On April 24, 2017, the Department of Health and Human Services’ Office for Civil Rights (“OCR”) announced that CardioNet, a provider of remote mobile monitoring and rapid response services to patients at risk for cardiac arrhythmias, has paid $2.5 million to settle alleged HIPAA violations. This is the first HIPAA settlement involving a remote or telehealth provider. This settlement announcement reminds covered entities and business associates of the importance of finalizing and implementing policies and procedures and conducting adequate risk analyses and risk management plans.

This is the first HIPAA settlement involving a remote or telehealth provider.
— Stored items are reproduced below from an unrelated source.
(* ===== verification/ToyMachine.v ===== *)
(** * A small machine

    A concrete world for the system calls, with LUKS2 headers, key slots,
    mappings and block devices, that has the documented behaviour the theorems
    rely on. *)

From Stdlib Require Import Ascii.
From stdpp Require Import base list strings gmap.
From Stdlib Require Import ZArith Lia.
From S2P Require Import Prelude Slices RustString Sys Cmd Luks2 Luks2Spec Mkfs MkfsProofs.

Local Open Scope Z_scope.

Record machine := mkMachine {
  m_subsystems : gmap string string;
  m_keys : gmap string (list bytes);
  m_maps : list (string * string);
  m_exists : list string;
  m_files : gmap string string;
  m_data : string -> Z -> byte;
}.

(** ** Headers *)

Definition encodable (s : string) : bool :=
  (length (as_bytes s) <=? 48)%nat && is_none (position_nul (as_bytes s))
  && forallb is_ascii_byte (as_bytes s).

Arguments encodable : simpl never.

Definition header_prefix : bytes := LUKS_MAGIC_1ST ++ [Byte.x00; Byte.x02] ++ zeros 200.

Definition machine_header (s : string) : bytes :=
  header_prefix ++ pad_to 48 (as_bytes s) ++ zeros 3840.

Lemma machine_header_ok s : encodable s = true -> luks2_header (machine_header s) s.
Proof.
  unfold encodable. intros [[Hl Hn]%andb_true_iff Ha]%andb_true_iff. apply Nat.leb_le in Hl.
  apply is_none_eq in Hn. unfold machine_header. constructor; try done.
  - rewrite !length_app, pad_to_length, zeros_length by done. done.
  - left. done.
  - rewrite (drop_app_length' header_prefix) by done.
    rewrite take_app_length'; [done|]. by rewrite pad_to_length.
Qed.

Definition m_subsystem (w : machine) (dev : string) : option string :=
  match m_subsystems w !! dev with
  | Some s => if encodable s then Some s else None
  | None => None
  end.

Definition m_unlocks (w : machine) (dev : string) (k : bytes) : bool :=
  bool_decide (k ∈ default [] (m_keys w !! dev)).

Definition m_mapped (w : machine) (name : string) : bool :=
  existsb (fun m => bool_decide (fst m = name)) (m_maps w).

Definition m_busy (w : machine) (dev : string) : bool :=
  existsb (fun m => bool_decide (snd m = dev)) (m_maps w).

(** ** Changes *)

Definition set_subsystem (dev s : string) (w : machine) : machine :=
  mkMachine (<[dev := s]> (m_subsystems w)) (m_keys w) (m_maps w) (m_exists w) (m_files w) (m_data w).

Definition set_keys (dev : string) (ks : list bytes) (w : machine) : machine :=
  mkMachine (m_subsystems w) (<[dev := ks]> (m_keys w)) (m_maps w) (m_exists w) (m_files w) (m_data w).

Definition set_maps (maps : list (string * string)) (w : machine) : machine :=
  mkMachine (m_subsystems w) (m_keys w) maps (m_exists w) (m_files w) (m_data w).

Definition set_data (data : string -> Z -> byte) (w : machine) : machine :=
  mkMachine (m_subsystems w) (m_keys w) (m_maps w) (m_exists w) (m_files w) data.

(** A write at the start of a device destroys its header. *)
Definition clear_subsystem (dev : string) (off : Z) (w : machine) : machine :=
  if off =? 0
  then mkMachine (delete dev (m_subsystems w)) (m_keys w) (m_maps w) (m_exists w) (m_files w) (m_data w)
  else w.

Definition write_bytes (f : string -> Z -> byte) (dev : string) (off : Z) (data : bytes) : string -> Z -> byte :=
  fun d o =>
    if bool_decide (d = dev) && (off <=? o) && (o <? off + Z.of_nat (length data))
    then nth (Z.to_nat (o - off)) data Byte.x00 else f d o.

Definition read_bytes (f : string -> Z -> byte) (dev : string) (off : Z) (n : nat) : bytes :=
  map (fun j => f dev (off + Z.of_nat j)) (seq 0 n).

(** ** The calls; every external command prints [secret] *)

Definition machine_handle (R : Type) (e : sysop R) (w : machine) : R * machine :=
  match e in sysop R return R * machine with
  | PathExists p =>
    (match str_strip_prefix p "/dev/mapper/" with
     | Some name => m_mapped w name
     | None => bool_decide (p ∈ m_exists w)
     end, w)
  | ReadExact p n =>
    (match m_subsystem w p with
     | Some s => Ok (machine_header s)
     | None => if bool_decide (p ∈ m_exists w) then Ok (zeros n) else Err (Io 2)
     end, w)
  | ReadToString p => (ok_or (m_files w !! p) (Io 2), w)
  | ReadDir p =>
    (Ok (map (fun f => Ok (mkDirEnt f true)) ["b.toml"; "a.toml"; "README"]%string), w)
  | PathIsDir _ => (true, w)
  | WriteFile _ _ => (Ok tt, w)
  | CreateFile _ => (Ok tt, w)
  | WriteAll _ _ => (Ok tt, w)
  | StillLooping => (tt, w)
  | CreateDirAll _ => (Ok tt, w)
  | RemoveDirAll _ => (Ok tt, w)
  | IsBlockDevice p => (Ok (starts_with p "/dev/"), w)
  | ReadFile p => (rmap as_bytes (ok_or (m_files w !! p) (Io 2)), w)
  | IsSymlink p => (bool_decide (is_Some (m_files w !! (p +:+ " ->"))), w)
  | ReadLink p => (ok_or (m_files w !! (p +:+ " ->")) (Io 22), w)
  | WalkDir p =>
    (map (fun f => Ok (mkDirEnt f true)) (filter (fun f => starts_with f (p +:+ "/") = true) (map fst (map_to_list (m_files w)))), w)
  | Glob _ => (Ok [], w)
  | TempDir prefix => (Ok ("/tmp/" +:+ prefix), w)
  | RemoveFile _ => (Ok tt, w)
  | SpawnIn _ _ _ => (Ok (mkOutput (Some 0) [] []), w)
  | DmRemove _ => (Ok tt, w)
  | OpenExclusive p => (if m_busy w p then Err EBUSY else Ok tt, w)
  | EnvVar _ => (None, w)
  | Which _ => (None, w)
  | TempFile _ _ _ => (Ok "/tmp/file"%string, w)
  | Spawn _ _ _ => (Ok (mkOutput (Some 0) (as_bytes "secret") []), w)
  | StderrIsTerm => (true, w)
  | Confirm _ => (Ok true, w)
  | RandomBytes n => (zeros n, w)
  | RandomAlphanumeric _ => ("x"%string, w)
  | CryptInit _ => (Ok tt, w)
  | CryptInitByName _ => (Ok tt, w)
  | CryptFormat dev _ _ _ params =>
    let s := default ""%string (cp_subsystem params) in
    if encodable s then (Ok tt, set_keys dev [] (set_subsystem dev s w)) else (Err (Libcryptsetup 22), w)
  | CryptAddByKey dev _ k => (Ok tt, set_keys dev (k :: default [] (m_keys w !! dev)) w)
  | CryptLoad dev => (if is_none (m_subsystem w dev) then Err (Libcryptsetup 22) else Ok tt, w)
  | CryptSetLabel dev _ s =>
    match s with
    | Some s => if encodable s then (Ok tt, set_subsystem dev s w) else (Err (Libcryptsetup 22), w)
    | None => (Ok tt, w)
    end
  | CryptActivate None dev k _ => (if m_unlocks w dev k then Ok tt else Err (Libcryptsetup 1), w)
  | CryptActivate (Some name) dev k _ =>
    if m_unlocks w dev k && negb (m_mapped w name) && negb (m_busy w dev)
    then (Ok tt, set_maps ((name, dev) :: m_maps w) w) else (Err (Libcryptsetup 1), w)
  | CryptDeactivate name => (Ok tt, set_maps (filter (fun m => fst m <> name) (m_maps w)) w)
  | BlockDeviceSize dev => (Ok (if starts_with dev "/dev/nbd" then 0 else 16, 4), w)
  | LoopAttach _ _ =>
    (if is_none (m_subsystem w "/dev/loop0") then Ok "/dev/loop0"%string else Err (Io 16), w)
  | LoopDetach _ => (Ok tt, w)
  | BlkTraceMonitor _ => (Ok tt, w)
  | BlkTraceShutdown _ => (Ok [], w)
  | PageSize => (Ok 4, w)
  | OpenDevice _ _ => (Ok tt, w)
  | ReadAt dev off n => (Ok (read_bytes (m_data w) dev off n), w)
  | WriteAt dev off data => (Ok tt, set_data (write_bytes (m_data w) dev off data) (clear_subsystem dev off w))
  | FlushDevice _ => (Ok tt, w)
  | ExtendMeasurement _ _ _ => (Ok tt, w)
  | TcpConnect _ => (Ok tt, w)
  | HttpPut _ => (Ok (mkHttpResponse 200 (Some "token"%string)), w)
  | HttpGetToken _ _ => (Ok (mkHttpResponse 200 (m_files w !! "user-data"%string)), w)
  | NtpTime _ => (Ok 0, w)
  | ClockSetTime _ => (Ok tt, w)
  | HttpGet _ => (Err Service, w)
  | KmsNewClient _ => (Err Service, w)
  | KmsGetSecret _ _ => (Err Service, w)
  | TtrpcConnect _ => (Ok tt, w)
  | TtrpcGetResource _ _ => (Err Service, w)
  end.

#[global] Instance machine_handler : Handler sysop machine := machine_handle.

(** ** It is a machine with libcryptsetup *)

Ltac machine := unfold handle, machine_handler; cbn [machine_handle fst snd].

Lemma strip_mapper name : str_strip_prefix ("/dev/mapper/" +:+ name) "/dev/mapper/" = Some name.
Proof. unfold str_strip_prefix. rewrite starts_with_app. by rewrite skip_app. Qed.

Lemma m_subsystem_set w dev s : encodable s = true -> m_subsystem (set_subsystem dev s w) dev = Some s.
Proof. intros Hs. unfold m_subsystem. simpl. by rewrite lookup_insert_eq, Hs. Qed.

Lemma m_subsystem_set_ne w dev dev' s :
  dev <> dev' -> m_subsystem (set_subsystem dev s w) dev' = m_subsystem w dev'.
Proof. intros Hd. unfold m_subsystem. simpl. by rewrite lookup_insert_ne. Qed.

Lemma m_unlocks_set_ne w dev dev' ks k :
  dev <> dev' -> m_unlocks (set_keys dev ks w) dev' k = m_unlocks w dev' k.
Proof. intros Hd. unfold m_unlocks. simpl. by rewrite lookup_insert_ne. Qed.

Lemma machine_frame {R} (e : sysop R) w dev k :
  touches dev e = false ->
  m_subsystem (snd (handle e w)) dev = m_subsystem w dev /\
  m_unlocks (snd (handle e w)) dev k = m_unlocks w dev k.
Proof.
  destruct e; intros Ht; try done; simpl in Ht; try (apply bool_decide_eq_false in Ht).
  - machine. destruct (encodable _); cbn [snd]; [|done]. split; [exact (m_subsystem_set_ne w _ _ _ Ht)|].
    by rewrite m_unlocks_set_ne.
  - machine. split; [done|]. by rewrite m_unlocks_set_ne.
  - machine. destruct subsystem as [s|]; [|done]. destruct (encodable s); cbn [snd]; [|done].
    split; [by apply m_subsystem_set_ne|done].
  - machine. destruct name as [name|]; [|done]. by destruct (_ && _).
  - machine. unfold clear_subsystem, m_subsystem, m_unlocks, set_data.
    destruct (_ =? _); cbn; [by rewrite lookup_delete_ne|done].
Qed.

Lemma machine_frame_maps {R} (e : sysop R) w :
  remaps e = false -> m_maps (snd (handle e w)) = m_maps w.
Proof.
  destruct e; intros Hr; try done; machine.
  - by destruct (encodable _).
  - destruct subsystem as [s|]; [|done]. by destruct (encodable s).
  - by destruct name.
  - unfold clear_subsystem. by destruct (_ =? _).
Qed.

#[global] Instance machine_cryptsetup : Cryptsetup machine.
Proof.
  refine {| luks_subsystem := m_subsystem; unlocks := m_unlocks; mapped := m_mapped |}.
  - intros R e w Hq. destruct e; try done. by destruct name.
  - intros w name. machine. by rewrite strip_mapper.
  - intros w dev s Hs. machine. rewrite Hs. eexists. split; [done|]. apply machine_header_ok.
    revert Hs. unfold m_subsystem. destruct (m_subsystems w !! dev) as [s'|]; [|done].
    destruct (encodable s') eqn:E; [|done]. by intros [= ->].
  - intros w dev hdr Hs. machine. rewrite Hs. case_bool_decide; [|done]. intros [= <-]. done.
  - intros R e w dev Ht. by apply (machine_frame e w dev []).
  - intros R e w dev k Ht. by apply machine_frame.
  - intros R e w name Hr. unfold m_mapped. by rewrite machine_frame_maps.
  - intros R e w dev Hr. change (fst (handle (OpenExclusive dev) ?v)) with
      (if m_busy v dev then Err EBUSY else Ok tt : result Z unit).
    unfold m_busy. by rewrite machine_frame_maps.
  - intros w n b dev s Hs. machine. destruct (m_subsystem w "/dev/loop0") eqn:E; [done|]. simpl.
    intros [= <-]. congruence.
  - intros w dev c m k params. machine. destruct (encodable _) eqn:E; [|done]. intros _. simpl.
    change (m_subsystem (set_subsystem dev (default ""%string (cp_subsystem params)) w) dev =
      Some (default ""%string (cp_subsystem params))). by apply m_subsystem_set.
  - intros w dev c m k params. machine. destruct (encodable _) eqn:E; [done|]. intros _. simpl. set_solver.
  - done.
  - intros w dev n k _. machine. unfold m_unlocks. simpl. rewrite lookup_insert_eq. simpl.
    apply bool_decide_eq_true. by left.
  - intros w dev s. machine. destruct (encodable s) eqn:E; [|done]. intros _. by apply m_subsystem_set.
  - intros w dev s. machine. by destruct (encodable s).
  - intros w dev s k. machine. by destruct (encodable s).
  - intros w dev _. machine. unfold m_subsystem. cbn. by rewrite lookup_delete_eq.
  - intros w dev s Hs. machine. by rewrite Hs.
  - intros w dev k j. machine. destruct (m_unlocks w dev k); split; done.
  - intros w name dev k j. machine. by destruct (m_unlocks w dev k).
  - intros w name dev k j Hu Hm Hf. unfold handle, machine_handler in *. cbn [machine_handle fst snd] in *. rewrite Hu, Hm. by destruct (m_busy w dev).
  - intros w name dev k j. machine. destruct (_ && _); [|done]. intros _. unfold m_mapped. simpl.
    by rewrite bool_decide_eq_true_2.
  - intros w name _. machine. unfold m_mapped. simpl. induction (m_maps w) as [|m l IH]; [done|].
    rewrite filter_cons. case_decide as Hm; [|done]. simpl. rewrite IH.
    by rewrite bool_decide_eq_false_2.
Defined.

(** ** And one with block devices *)

#[global] Instance machine_blocks : BlockDevices machine.
Proof.
  refine {| content := m_data |}; try done.
  - intros w dev off n data. machine. intros [= <-]. unfold read_bytes. rewrite length_map, length_seq.
    split; [done|]. intros j Hj.
    rewrite (nth_indep _ _ (m_data w dev (off + Z.of_nat 0))) by (by rewrite length_map, length_seq).
    rewrite (map_nth (fun j => m_data w dev (off + Z.of_nat j))), seq_nth by done. done.
Defined.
Summary of the CardioNet Breach

In January 2012, CardioNet notified OCR about a breach that occurred when a workforce member’s unencrypted laptop was stolen from the employee’s car, resulting in the impermissible disclosure of 1,391 patients’ electronic protected health information (ePHI). Shortly thereafter, OCR launched an investigation into the impermissible disclosure. OCR alleged that at the time of the theft CardioNet had an inadequate risk analysis and risk management plan in place. Moreover, OCR found that CardioNet had failed to implement final policies and procedures as required under the HIPAA Security Rule. Rather, those policies and procedures were in draft form at the time of the breach. Finally, CardioNet was unable to provide any final documentation regarding the implementation of safeguards for ePHI, notably those for mobile devices.